*** Dataset records Section Begins ***

Lemma follow_up_before_timeout_witness :
  let r := {| r_message := Some (lit "yo"); r_response := None |} in
  let typed :=
    react (Change (lit "ok")) (react (Fulfilled r 1900 1900)
                                 Scenario.sending_hi) in
  exists history body,
    last (sent (react (Submit 2000 2000) typed)) = Some body /\
    length history = 1 /\
    Api.messages body =
      Some (history ++
              [{| Api.role := lit "assistant"; Api.content := [] |};
               {| Api.role := lit "user"; Api.content := lit "ok" |}]).
Proof.
  intros r typed.
  destruct (follow_up_before_timeout Scenario.sending_hi r 1900 1900
              (lit "ok") 2000 2000 [])
    as [H _]; [reflexivity | reflexivity | constructor |].
  exact H.
Defined.

(** All placeholders share one streaming buffer.  An assistant message
    still waiting for its timeout (content empty) shows, during the
    reveal of a later answer, the revealed prefix of that later answer. *)
Theorem placeholder_shows_later_reveal s r now stamp m n :
  pending s = true -> m ∈ messages s ->
  role m = assistant -> content m = [] ->
  let s1 := react (Fulfilled r now stamp) s in
  let sn := run (replicate n (Tick (length (intervals s)))) s1 in
  m ∈ messages sn /\ shown sn m = take n (responseText r).
Proof.
  intros Hp Hm Hr Hc s1 sn.
  assert (s1 = handleSubmit_fulfilled r now stamp s) as E
    by (unfold s1; cbn [react]; by rewrite Hp).
  destruct (RevealClaims.fulfilled_registers r now stamp s)
    as (Fi & _ & Fm & Fs & _).
  rewrite <- E in Fi, Fm, Fs.
  assert (sn = revealed (length (intervals s))
                 (ticks n (typewriterEffect (responseText r))).1
                 (take n (responseText r)) s1) as ->.
  { apply RevealClaims.reveal_after; [|done].
    rewrite Fi. apply RevealClaims.lookup_snoc. }
  split.
  - simpl. rewrite Fm. apply elem_of_app. by left.
  - by rewrite shown_placeholder.
Qed.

*** Dataset records Section Ends ***

- Required work
Copy out each line of the data above, exactly, if it lies between the line holding "last (sent (react" and the line holding "Theorem placeholder_shows_later_reveal s", inclusive; copy no other line.

- Reply
    last (sent (react (Submit 2000 2000) typed)) = Some body /\
    length history = 1 /\
    Api.messages body =
      Some (history ++
              [{| Api.role := lit "assistant"; Api.content := [] |};
               {| Api.role := lit "user"; Api.content := lit "ok" |}]).
Proof.
  intros r typed.
  destruct (follow_up_before_timeout Scenario.sending_hi r 1900 1900
              (lit "ok") 2000 2000 [])
    as [H _]; [reflexivity | reflexivity | constructor |].
  exact H.
Defined.

(** All placeholders share one streaming buffer.  An assistant message
    still waiting for its timeout (content empty) shows, during the
    reveal of a later answer, the revealed prefix of that later answer. *)
Theorem placeholder_shows_later_reveal s r now stamp m n :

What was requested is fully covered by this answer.